THE RECORDS below:

Class BranchConfig (W : Type) := {
  bc_folderBranch : FolderBranch;
  bc_MaxNameBytes : Z;
  bc_MaxDirBytes : Z;
  (** [BlockCache().CheckForKnownPtr] and [DeleteKnownPtr] *)
  bc_CheckForKnownPtr : FileBlock → go W BlockPointer;
  bc_DeleteKnownPtr : FileBlock → go W unit;
  (** [BlockOps().Ready] and [Put], [BlockCache().Put] *)
  bc_Ready : RootMetadata → Block → go W (BlockID * Z * list byte);
  bc_PutBlock : RootMetadata → BlockPointer → list byte → go W unit;
  bc_CacheBlock : BlockPointer → Block → go W unit;
  (** [Crypto()] and [Clock()] *)
  bc_MakeBlockRefNonce : go W BlockRefNonce;
  bc_MakeRandomBranchID : go W BranchID;
  bc_Now : go W Z;
  (** [MDOps()], which fills in the metadata, [MDServer()], [MDCache()] *)
  bc_PutMD : RootMetadata → go W RootMetadata;
  bc_PutUnmergedMD : RootMetadata → BranchID → go W RootMetadata;
  bc_PruneBranch : BranchID → go W unit;
  bc_CacheMD : RootMetadata → go W unit;
  (** the resolver, the rekey queue, the block manager, the observers *)
  bc_Resolve : MetadataRevision → MetadataRevision → go W unit;
  bc_Enqueue : TlfID → go W unit;
  bc_archiveUnrefBlocks : RootMetadata → go W unit;
  bc_cleanUpBlockState : RootMetadata → list BlockPointer → go W unit;
  bc_notifyBatch : RootMetadata → go W unit;
  bc_tlfHandleChange : TlfHandle → go W unit;
  bc_registerForUpdates : go W unit;
  (** [nodeCache.GetOrCreate] for an entry of the directory *)
  bc_GetOrCreate : BlockPointer → string → path → go W unit;
  (** [MDOps()], for a folder without a head, and the identify of its users *)
  bc_GetUnmergedForTLF : go W (option RootMetadata);
  bc_GetForTLF : go W RootMetadata;
  bc_identifyOnce : RootMetadata → go W unit;
  (** [KeyManager().Rekey], with the new metadata, and [KeyCache()] *)
  bc_Rekey : RootMetadata → go W (bool * option (list byte) * RootMetadata);
  bc_PutTLFCryptKey : TlfID → KeyGen → list byte → go W unit
}.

End of THE RECORDS.

WHAT IS EXPECTED →
Copy out each line of the data that includes the string "BlockCache".

WRITTEN RESPONSE →
  (** [BlockCache().CheckForKnownPtr] and [DeleteKnownPtr] *)
  (** [BlockOps().Ready] and [Put], [BlockCache().Put] *)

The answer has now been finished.